Start of RECORDS FOR THIS TASK
(** * NEXTHASH-256: a shallow embedding of [nexthash256.c]

    The C reference implementation is embedded function by function.
    - [uint32_t], [uint64_t], [uint8_t] and [size_t] values are integers in
      [Z]; every operation that can wrap in C carries its reduction
      ([u32], [u64], [u8]).  [size_t] is taken to be 64 bits wide.
    - arrays ([state], [W], [buffer], [digest], ...) are [list Z], read with
      [nth] and written with [upd]; a pointer into an array is the list
      that starts at the pointed element, so [data += n] is [skipn n].
    - a local array that the source leaves uninitialised starts filled
      with zeros where every cell is written before it is read ([W],
      [folded], [digest], and [pad] up to the last byte passed on); the
      local contexts of [nexthash256] and [hmac_nexthash256], whose buffer
      [nexthash256_init] does not touch, are parameters.
    - the only instrumentation is the ghost field [compress_calls] of the
      context, incremented next to every call of [compress].
    - the standard output written by [print_hex] is a list of characters;
      [main], which hashes fixed strings and prints them, is not embedded. *)

From Stdlib Require Import ZArith List Lia Bool ZifyNat Ascii.
Import ListNotations.
Open Scope Z_scope.

(* ====================================================================== *)
(** ** Machine integers and arrays *)
(* ====================================================================== *)

Definition u8 (x : Z) : Z := x mod 2 ^ 8.
Definition u32 (x : Z) : Z := x mod 2 ^ 32.
Definition u64 (x : Z) : Z := x mod 2 ^ 64.

Definition add32 (a b : Z) : Z := u32 (a + b).
Definition shl32 (x n : Z) : Z := u32 (Z.shiftl x n).
Definition shr32 (x n : Z) : Z := Z.shiftr x n.
Definition not32 (x : Z) : Z := u32 (Z.lnot x).

Infix "+%" := add32 (at level 50, left associativity).

(** [A[i] = v] on an array; writing outside the array is not modelled
    (the list is returned as it is). *)
Fixpoint upd (i : nat) (v : Z) (l : list Z) : list Z :=
  match l, i with
  | [], _ => []
  | _ :: t, O => v :: t
  | x :: t, S j => x :: upd j v t
  end.

(** Array read at an [int] index. *)
Definition at_ (A : list Z) (i : Z) : Z := nth (Z.to_nat i) A 0.

(** The values taken by [for (i = a; i < a + n; i++)]. *)
Definition zrange (a n : nat) : list Z := map Z.of_nat (seq a n).

(** [memcpy(dst + off, src, n)] seen from [dst]. *)
Definition memcpy (dst : list Z) (off : nat) (src : list Z) (n : nat) : list Z :=
  firstn off dst ++ firstn n src ++ skipn (off + n) dst.

(* ====================================================================== *)
(** ** Constants *)
(* ====================================================================== *)

(** The 52 round constants, one row for every four rounds as in the source. *)
Definition K : list Z :=
  [0x428a2f98; 0x71374491; 0xb5c0fbcf; 0xe9b5dba5] ++
  [0x3956c25b; 0x59f111f1; 0x923f82a4; 0xab1c5ed5] ++
  [0xd807aa98; 0x12835b01; 0x243185be; 0x550c7dc3] ++
  [0x72be5d74; 0x80deb1fe; 0x9bdc06a7; 0xc19bf174] ++
  [0xe49b69c1; 0xefbe4786; 0x0fc19dc6; 0x240ca1cc] ++
  [0x2de92c6f; 0x4a7484aa; 0x5cb0a9dc; 0x76f988da] ++
  [0x983e5152; 0xa831c66d; 0xb00327c8; 0xbf597fc7] ++
  [0xc6e00bf3; 0xd5a79147; 0x06ca6351; 0x14292967] ++
  [0x27b70a85; 0x2e1b2138; 0x4d2c6dfc; 0x53380d13] ++
  [0x650a7354; 0x766a0abb; 0x81c2c92e; 0x92722c85] ++
  [0xa2bfe8a1; 0xa81a664b; 0xc24b8b70; 0xc76c51a3] ++
  [0xd192e819; 0xd6990624; 0xf40e3585; 0x106aa070] ++
  [0x19a4c116; 0x1e376c08; 0x2748774c; 0x34b0bcb5].

Definition H_INIT : list Z :=
  [ 0x6a09e667; 0xbb67ae85; 0x3c6ef372; 0xa54ff53a;
    0x510e527f; 0x9b05688c; 0x1f83d9ab; 0x5be0cd19;
    0xcbbb9d5d; 0x629a292a; 0x9159015a; 0x152fecd8;
    0x67332667; 0x8eb44a87; 0xdb0c2e0d; 0x47b5481d ].

(* ====================================================================== *)
(** ** Helper functions *)
(* ====================================================================== *)

Definition rotr (x n : Z) : Z := Z.lor (shr32 x n) (shl32 x (32 - n)).
Definition rotl (x n : Z) : Z := Z.lor (shl32 x n) (shr32 x (32 - n)).

Definition widening_mul (a b : Z) : Z :=
  let product := u64 (a * b) in
  Z.lxor (u32 (Z.shiftr product 32)) (u32 product).
(** One re-entry of [current]: a page without items is merged into the
    headers and the next page is asked for. *)
Lemma current_after_empty_page this :
  itemsBuffer this = [] -> allFetched this = false -> err this = None ->
  emptyPage (fetchFunction (fetches (internalExecutionContext this))) ->
  exists this1,
    (forall fuel, current (S fuel) this = current fuel this1)
    /\ itemsBuffer this1 = [] /\ allFetched this1 = false /\ err this1 = None
    /\ fetches (internalExecutionContext this1) = S (fetches (internalExecutionContext this))
    /\ _respHeaders this1
       = mergeHeaders (_respHeaders this)
           (Some (fetch_headers (fetchFunction (fetches (internalExecutionContext this))))).
Proof.
  intros Hb Ha He (Hf & Hr).
  pose proof (bufferMore_fetch this He) as Hbm. cbv zeta in Hbm. rewrite Hf, Hr in Hbm.
  set (r := fetchFunction (fetches (internalExecutionContext this))) in *.
  set (q := set_internalExecutionContext this _) in *.
  destruct (updateStates_frame q false) as (Hqb & Hqe & Hqc & Hqh).
  pose proof (updateStates_allFetched q None false) as Hqa.
  rewrite orb_false_r in Hqa. change (allFetched q) with (allFetched this) in Hqa.
  eexists. split; [|repeat split].
  - intro fuel. rewrite (current_unfold (S fuel) this), Hb, Ha, Hbm. reflexivity.
  - cbn [itemsBuffer set_respHeaders set_itemsBuffer]. rewrite Hqb. subst q. cbn.
    rewrite Hb. reflexivity.
  - cbn [allFetched set_respHeaders set_itemsBuffer]. rewrite Hqa, Ha. reflexivity.
  - cbn [err set_respHeaders set_itemsBuffer]. rewrite Hqe. exact He.
  - cbn [internalExecutionContext set_respHeaders set_itemsBuffer]. rewrite Hqc. reflexivity.
  - cbn [_respHeaders set_respHeaders set_itemsBuffer]. rewrite Hqh. reflexivity.
Qed.

(** [k] pages without items in a row cost [k] re-entries and [k] fetches,
    and leave their headers merged in the producer. *)
Lemma current_skips_empty_pages (k : nat) : forall this,
  itemsBuffer this = [] -> allFetched this = false -> err this = None ->
  (forall j, j < k -> emptyPage (fetchFunction (fetches (internalExecutionContext this) + j))) ->
  exists thisk,
    (forall fuel, current (k + fuel) this = current fuel thisk)
    /\ itemsBuffer thisk = [] /\ allFetched thisk = false /\ err thisk = None
    /\ fetches (internalExecutionContext thisk) = fetches (internalExecutionContext this) + k
    /\ _respHeaders thisk
       = mergedHeaders k (fetches (internalExecutionContext this)) (_respHeaders this).
Proof.
  induction k as [|k IH]; intros this Hb Ha He Hpages.
  - exists this. rewrite Nat.add_0_r. repeat split; auto.
  - assert (H0 : emptyPage (fetchFunction (fetches (internalExecutionContext this)))).
    { specialize (Hpages 0 ltac:(lia)). now rewrite Nat.add_0_r in Hpages. }
    destruct (current_after_empty_page this Hb Ha He H0)
      as (this1 & Hstep & Hb1 & Ha1 & He1 & Hf1 & Hh1).
    destruct (IH this1 Hb1 Ha1 He1) as (thisk & Hrun & Hbk & Hak & Hek & Hfk & Hhk).
    { intros j Hj. rewrite Hf1.
      replace (S (fetches (internalExecutionContext this)) + j)
        with (fetches (internalExecutionContext this) + S j) by lia.
      apply Hpages. lia. }
    exists thisk. repeat split; auto.
    + intro fuel. cbn [Nat.add]. rewrite Hstep. apply Hrun.
    + rewrite Hfk, Hf1. lia.
    + rewrite Hhk, Hf1, Hh1. reflexivity.
Qed.
Lemma is_hash_exec1 c s k : is_hash s k -> read_only c = false ->
  (forall k', c <> DEL k') -> (forall k', c <> INCR k') -> is_hash (exec1 c s).2 k.
Proof.
  intros [h Hk] _ Hdel Hincr. unfold is_hash.
  destruct c; simpl; try (by eexists);
    try (by exfalso; eapply Hdel); try (by exfalso; eapply Hincr);
    destruct (decide (key = k)) as [->|Hne];
    repeat (case_match; simpl in *; simplify_map_eq; try by eexists).
Qed.

Lemma hash_or_free_DEL s k k' : hash_or_free s k -> hash_or_free (exec1 (DEL k') s).2 k.
Proof.
  unfold hash_or_free. simpl. intros Hk. destruct (decide (k' = k)) as [->|Hne];
    repeat (case_match; simpl in *; simplify_map_eq; try done).
Qed.

Lemma hash_or_free_ZREM s k k' m :
  hash_or_free s k -> hash_or_free (exec1 (ZREM k' m) s).2 k.
Proof.
  unfold hash_or_free. simpl. intros Hk. destruct (decide (k' = k)) as [->|Hne];
    repeat (case_match; simpl in *; simplify_map_eq; try done).
Qed.

Lemma is_hash_hash_or_free s k : is_hash s k -> hash_or_free s k.
Proof. intros [h Hk]. unfold hash_or_free. by rewrite Hk. Qed.

Section Ctag.
Context `{Runtime} `{Imports}.
Variable self : backend.

Lemma ctagOf_is_hash s A n :
  ctagOf self s A = Some n -> is_hash s (addressBookKey self (Number_toString A)).
Proof.
  unfold ctagOf, hget, is_hash. intros Hc.
  destruct (s !! _) as [[]|]; try done. by eexists.
Qed.

Lemma bumpCtag_run s id v commands :
  hget s (addressBookKey self id) "ctag" = Some v ->
  bumpCtag self id commands s =
  multi_exec (commands ++
              [HSET (addressBookKey self id) "ctag"
                    (jsnum_toString (jsnum_incr (parseInt v)))])%list s.
Proof.
  unfold hget, bumpCtag, bind, send. simpl. intros Hv.
  destruct (s !! addressBookKey self id) as [[]|]; try done.
  by rewrite Hv.
Qed.

Lemma multi_exec_snd cs s : (multi_exec cs s).2 = (exec_all cs s).2.
Proof. unfold multi_exec. by destruct (exec_all cs s). Qed.

Lemma multi_exec_fst cs s : exists rs, (multi_exec cs s).1 = Ret rs.
Proof. unfold multi_exec. destruct (exec_all cs s). by eexists. Qed.

Lemma bind_ret_const {A B} (m : M A) (b : B) s a :
  (m s).1 = Ret a -> (do _ <- m; ret b) s = (Ret b, (m s).2).
Proof. unfold bind, ret. destruct (m s) as [o s']. simpl. by intros ->. Qed.

Lemma ctagOf_after_bump s id commands :
  hash_or_free (exec_all commands s).2 (addressBookKey self id) ->
  forall v,
  hget (exec_all (commands ++ [HSET (addressBookKey self id) "ctag" v])%list s).2
       (addressBookKey self id) "ctag" = Some v.
Proof.
  intros Hk v. rewrite exec_all_snoc. by apply hget_HSET.
Qed.

Lemma bumpCtag_ctag s A n commands :
  ctagOf self s A = Some (Num n) ->
  hash_or_free (exec_all commands s).2 (addressBookKey self (Number_toString A)) ->
  (exists rs, (bumpCtag self (Number_toString A) commands s).1 = Ret rs) /\
  ctagOf self (bumpCtag self (Number_toString A) commands s).2 A = Some (Num (n + 1)).
Proof.
  intros Hc Hk. unfold ctagOf in Hc.
  destruct (hget s _ "ctag") as [v|] eqn:Hv; [|done].
  simpl in Hc. injection Hc as Hn.
  rewrite (bumpCtag_run _ _ v) by done. split; [apply multi_exec_fst|].
  rewrite multi_exec_snd. unfold ctagOf. rewrite ctagOf_after_bump by done.
  rewrite Hn. simpl. by rewrite parseInt_Number_toString.
Qed.

Lemma createCard_ctag s A n cardUri cardData now :
  ctagOf self s A = Some (Num n) ->
  (createCard self A cardUri cardData now s).1 = Ret (etag cardData) /\
  ctagOf self (createCard self A cardUri cardData now s).2 A = Some (Num (n + 1)).
Proof.
  intros Hc. unfold createCard.
  set (cs := [HMSET _ _; ZADD _ _ _]).
  destruct (bumpCtag_ctag s A n cs Hc) as [[rs Hrs] Hn].
  { apply is_hash_hash_or_free. subst cs. rewrite !exec_all_cons. cbn [exec_all snd].
    do 2 (apply is_hash_exec1; [|done|done|done]). by eapply ctagOf_is_hash. }
  by rewrite (bind_ret_const _ _ _ rs).
Qed.

Lemma updateCard_ctag s A n cardUri cardData now :
  ctagOf self s A = Some (Num n) ->
  (updateCard self A cardUri cardData now s).1 = Ret (etag cardData) /\
  ctagOf self (updateCard self A cardUri cardData now s).2 A = Some (Num (n + 1)).
Proof.
  intros Hc. unfold updateCard.
  set (cs := [HMSET _ _]).
  destruct (bumpCtag_ctag s A n cs Hc) as [[rs Hrs] Hn].
  { apply is_hash_hash_or_free. subst cs. rewrite !exec_all_cons. cbn [exec_all snd].
    apply is_hash_exec1; [|done|done|done]. by eapply ctagOf_is_hash. }
  by rewrite (bind_ret_const _ _ _ rs).
Qed.

Lemma deleteCard_ctag s A n cardUri :
  ctagOf self s A = Some (Num n) ->
  (deleteCard self A cardUri s).1 = Ret true /\
  ctagOf self (deleteCard self A cardUri s).2 A = Some (Num (n + 1)).
Proof.
  intros Hc. unfold deleteCard.
  set (cs := [DEL _; ZREM _ _]).
  destruct (bumpCtag_ctag s A n cs Hc) as [[rs Hrs] Hn].
  { subst cs. rewrite !exec_all_cons. cbn [exec_all snd].
    apply hash_or_free_ZREM, hash_or_free_DEL, is_hash_hash_or_free.
    by eapply ctagOf_is_hash. }
  by rewrite (bind_ret_const _ _ _ rs).
Qed.
End Ctag.

(** ** Commands that keep the ctag of a record *)

Lemma ctag_at_least_other k n s s' :
  s' !! k = s !! k -> ctag_at_least k n s -> ctag_at_least k n s'.
Proof. unfold ctag_at_least. by intros ->. Qed.

Lemma keeps_other k n c : command_key c <> k -> keeps k n c.
Proof. intros Hk s. apply ctag_at_least_other. by apply exec1_other. Qed.

Lemma keeps_read_only k n c : read_only c = true -> keeps k n c.
Proof. intros Hc s. by rewrite exec1_read_only. Qed.

Lemma keeps_DEL k n k' : keeps k n (DEL k').
Proof.
  intros s. unfold ctag_at_least. simpl.
  destruct (decide (k' = k)) as [->|Hne];
    repeat (case_match; simpl in *; simplify_map_eq; try done).
Qed.

Lemma keeps_INCR k n k' : keeps k n (INCR k').
Proof.
  intros s. unfold ctag_at_least. simpl.
  destruct (decide (k' = k)) as [->|Hne];
    repeat (case_match; simpl in *; simplify_map_eq; try done).
Qed.

Lemma keeps_ZADD k n k' sc m : keeps k n (ZADD k' sc m).
Proof.
  intros s. unfold ctag_at_least. simpl.
  destruct (decide (k' = k)) as [->|Hne];
    repeat (case_match; simpl in *; simplify_map_eq; try done).
Qed.

Lemma keeps_ZREM k n k' m : keeps k n (ZREM k' m).
Proof.
  intros s. unfold ctag_at_least. simpl.
  destruct (decide (k' = k)) as [->|Hne];
    repeat (case_match; simpl in *; simplify_map_eq; try done).
Qed.

Lemma keeps_HSET_ctag k n m : (n <= m)%Z -> keeps k n (HSET k "ctag" (Number_toString m)).
Proof.
  intros Hm s. unfold ctag_at_least. simpl.
  repeat (case_match; simpl in *; simplify_map_eq; try done);
    exists m; by rewrite parseInt_Number_toString.
Qed.

Lemma hash_set_all_other pairs h f :
  Forall (fun p => p.1 <> f) pairs -> hash_set_all pairs h !! f = h !! f.
Proof.
  unfold hash_set_all. revert h.
  induction pairs as [|[f' v] pairs IH]; intros h Hf; simpl; [done|].
  inversion Hf; subst. simpl in *. rewrite IH by done. by rewrite lookup_insert_ne.
Qed.

Lemma keeps_HMSET_ctag k n m pairs :
  (n <= m)%Z -> Forall (fun p => p.1 <> "ctag") pairs ->
  keeps k n (HMSET k (("ctag", Number_toString m) :: pairs)).
Proof.
  intros Hm Hp s. unfold ctag_at_least. simpl.
  repeat (case_match; simpl in *; simplify_map_eq; try done);
    exists m; unfold hash_set_all; simpl;
    change (fold_left _ pairs ?h) with (hash_set_all pairs h);
    rewrite hash_set_all_other, lookup_insert_eq by done; simpl;
    by rewrite parseInt_Number_toString.
Qed.

Lemma exec_all_keeps k n cs s :
  Forall (keeps k n) cs -> ctag_at_least k n s -> ctag_at_least k n (exec_all cs s).2.
Proof.
  revert s. induction cs as [|c cs IH]; intros s Hcs Hs; [done|].
  inversion Hcs; subst. rewrite exec_all_cons. apply IH; [done|]. by apply H1.
Qed.

(** ** Running the monad *)

Lemma bind_snd {A B} (m : M A) (k : A -> M B) s (I : store -> Prop) :
  I (m s).2 -> (forall a, (m s).1 = Ret a -> I (k a (m s).2).2) -> I (bind m k s).2.
Proof. unfold bind. destruct (m s) as [[a|e|e|] s']; simpl; auto. Qed.

Lemma bind_ret_snd {A B} (m : M A) (b : B) s :
  (bind m (fun _ => ret b) s).2 = (m s).2.
Proof. unfold bind, ret. by destruct (m s) as [[]]. Qed.
(** ** State Aggregator *)

Section AggregatorFacts.
Context {M : AgilexMessages}.
Import StateAggregator.

Lemma same_except_time_stamp_refl (a : t) : same_except_time_stamp a a.
Proof. unfold same_except_time_stamp. repeat split. Qed.

(** A second merge of the same message changes nothing but the timestamp it
    refreshes. *)
Lemma merge_again now1 now2 msg a :
  merge now2 msg (merge now1 msg a) = merge now2 msg a.
Proof.
  destruct msg as [m | m | m | m | wheel m | wheel m | m]; try reflexivity.
  - unfold merge. destruct (decide (wheel < RangerActuatorState.ACTUATOR_SLOTS));
      cbn; [| reflexivity].
    rewrite list_insert_insert_eq. reflexivity.
  - unfold merge. destruct (decide (wheel < RangerActuatorState.ACTUATOR_SLOTS));
      cbn; [| reflexivity].
    rewrite list_insert_insert_eq. reflexivity.
Qed.

(** The time at which a message is merged shows in the timestamps only. *)
Lemma merge_time_irrelevant now1 now2 msg a :
  same_except_time_stamp (merge now2 msg a) (merge now1 msg a).
Proof.
  destruct msg as [m | m | m | m | wheel m | wheel m | m];
    unfold merge; try (unfold same_except_time_stamp; cbn; repeat split; fail).
  - destruct (decide (wheel < RangerActuatorState.ACTUATOR_SLOTS));
      unfold same_except_time_stamp; cbn; repeat split.
  - destruct (decide (wheel < RangerActuatorState.ACTUATOR_SLOTS));
      unfold same_except_time_stamp; cbn; repeat split.
Qed.

End AggregatorFacts.
Definition isMessageEndBreak (p : Params) : bool :=
  match blockReplyBreak p with BreakMessageEnd => true | BreakTextEnd => false end.

(** The final block reply of [message_end]. *)
Definition emitFinalBlock (p : Params) (text : string) (s : State) : State :=
  let buffered :=
    match blockChunker s with
    | Some c => chunker_hasBuffered c
    | None => (0 <? String.length (blockBuffer s))%nat
    end in
  if (isMessageEndBreak p || buffered) && Js.truthy text && onBlockReply p
  then
    let viaText :=
      if negb (bool_decide (lastBlockReplyText s = Some text)) then
        if isMessagingToolDuplicate text (messagingToolSentTexts s) then s
        else emit (FinalBlock text) (set_lastBlockReplyText (Some text) s)
      else s in
    match blockChunker s with
    | Some c =>
        if chunker_hasBuffered c then resetChunker (drainChunker true c s)
        else viaText
    | None => viaText
    end
  else s.

Definition resetAtMessageEnd (s : State) : State :=
  {| deltaBuffer := EmptyString;
     blockBuffer := EmptyString;
     blockChunker := chunker_reset <$> blockChunker s;
     blockThinkingActive := false;
     lastStreamedAssistant := None;
     (* not assigned at the end of [message_end] *)
     lastBlockReplyText := lastBlockReplyText s;
     lastStreamedReasoning := lastStreamedReasoning s;
     lastReasoningSent := lastReasoningSent s;
     assistantTextBaseline := assistantTextBaseline s;
     assistantTexts := assistantTexts s;
     toolMetas := toolMetas s;
     toolMetaById := toolMetaById s;
     toolSummaryById := toolSummaryById s;
     compactionInFlight := compactionInFlight s;
     pendingCompactionRetry := pendingCompactionRetry s;
     compactionRetryPromise := compactionRetryPromise s;
     messagingToolSentTexts := messagingToolSentTexts s;
     messagingToolSentTargets := messagingToolSentTargets s;
     pendingMessagingTexts := pendingMessagingTexts s;
     pendingMessagingTargets := pendingMessagingTargets s;
     promisesCreated := promisesCreated s;
     promisesResolved := promisesResolved s;
     outputs := outputs s |}.

Definition onMessageEnd (p : Params) (rawText assistantThinking : string)
    (s : State) : State :=
  let text := finalText p rawText in
  let rawThinking :=
    if includeReasoning p || streamReasoning p
    then if Js.truthy assistantThinking then assistantThinking
         else extractThinkingFromText rawText
    else EmptyString in
  let formattedReasoning :=
    if Js.truthy rawThinking then formatReasoningMarkdown rawThinking
    else EmptyString in
  let addedDuringMessage :=
    (assistantTextBaseline s <? length (assistantTexts s))%nat in
  let s := pushFinalText text s in
  let shouldEmitReasoning :=
    includeReasoning p && Js.truthy formattedReasoning && onBlockReply p
    && negb (bool_decide (lastReasoningSent s = Some formattedReasoning)) in
  let shouldEmitReasoningBeforeAnswer :=
    shouldEmitReasoning && isMessageEndBreak p && negb addedDuringMessage in
  let s :=
    when (shouldEmitReasoningBeforeAnswer && Js.truthy formattedReasoning)
      (emitReasoningBlock formattedReasoning) s in
  let s := emitFinalBlock p text s in
  let s :=
    when (shouldEmitReasoning && negb shouldEmitReasoningBeforeAnswer
          && Js.truthy formattedReasoning)
      (emitReasoningBlock formattedReasoning) s in
  let s :=
    when (streamReasoning p && Js.truthy rawThinking)
      (emitReasoningStream p rawThinking) s in
  resetAtMessageEnd s.

Definition onAutoCompactionStart (s : State) : State :=
  ensureCompactionPromise (set_compactionInFlight true s).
End of RECORDS FOR THIS TASK
■ **GOAL OF THE EXERCISE**
Quote verbatim the opening lines of the listing above, ending with the line where "Definition u64 (x : Z) : Z := x mod 2 ^ 64." appears; include both endpoints and nothing more.

■ **RESPONSE**
(** * NEXTHASH-256: a shallow embedding of [nexthash256.c]

    The C reference implementation is embedded function by function.
    - [uint32_t], [uint64_t], [uint8_t] and [size_t] values are integers in
      [Z]; every operation that can wrap in C carries its reduction
      ([u32], [u64], [u8]).  [size_t] is taken to be 64 bits wide.
    - arrays ([state], [W], [buffer], [digest], ...) are [list Z], read with
      [nth] and written with [upd]; a pointer into an array is the list
      that starts at the pointed element, so [data += n] is [skipn n].
    - a local array that the source leaves uninitialised starts filled
      with zeros where every cell is written before it is read ([W],
      [folded], [digest], and [pad] up to the last byte passed on); the
      local contexts of [nexthash256] and [hmac_nexthash256], whose buffer
      [nexthash256_init] does not touch, are parameters.
    - the only instrumentation is the ghost field [compress_calls] of the
      context, incremented next to every call of [compress].
    - the standard output written by [print_hex] is a list of characters;
      [main], which hashes fixed strings and prints them, is not embedded. *)

From Stdlib Require Import ZArith List Lia Bool ZifyNat Ascii.
Import ListNotations.
Open Scope Z_scope.

(* ====================================================================== *)
(** ** Machine integers and arrays *)
(* ====================================================================== *)

Definition u8 (x : Z) : Z := x mod 2 ^ 8.
Definition u32 (x : Z) : Z := x mod 2 ^ 32.
Definition u64 (x : Z) : Z := x mod 2 ^ 64.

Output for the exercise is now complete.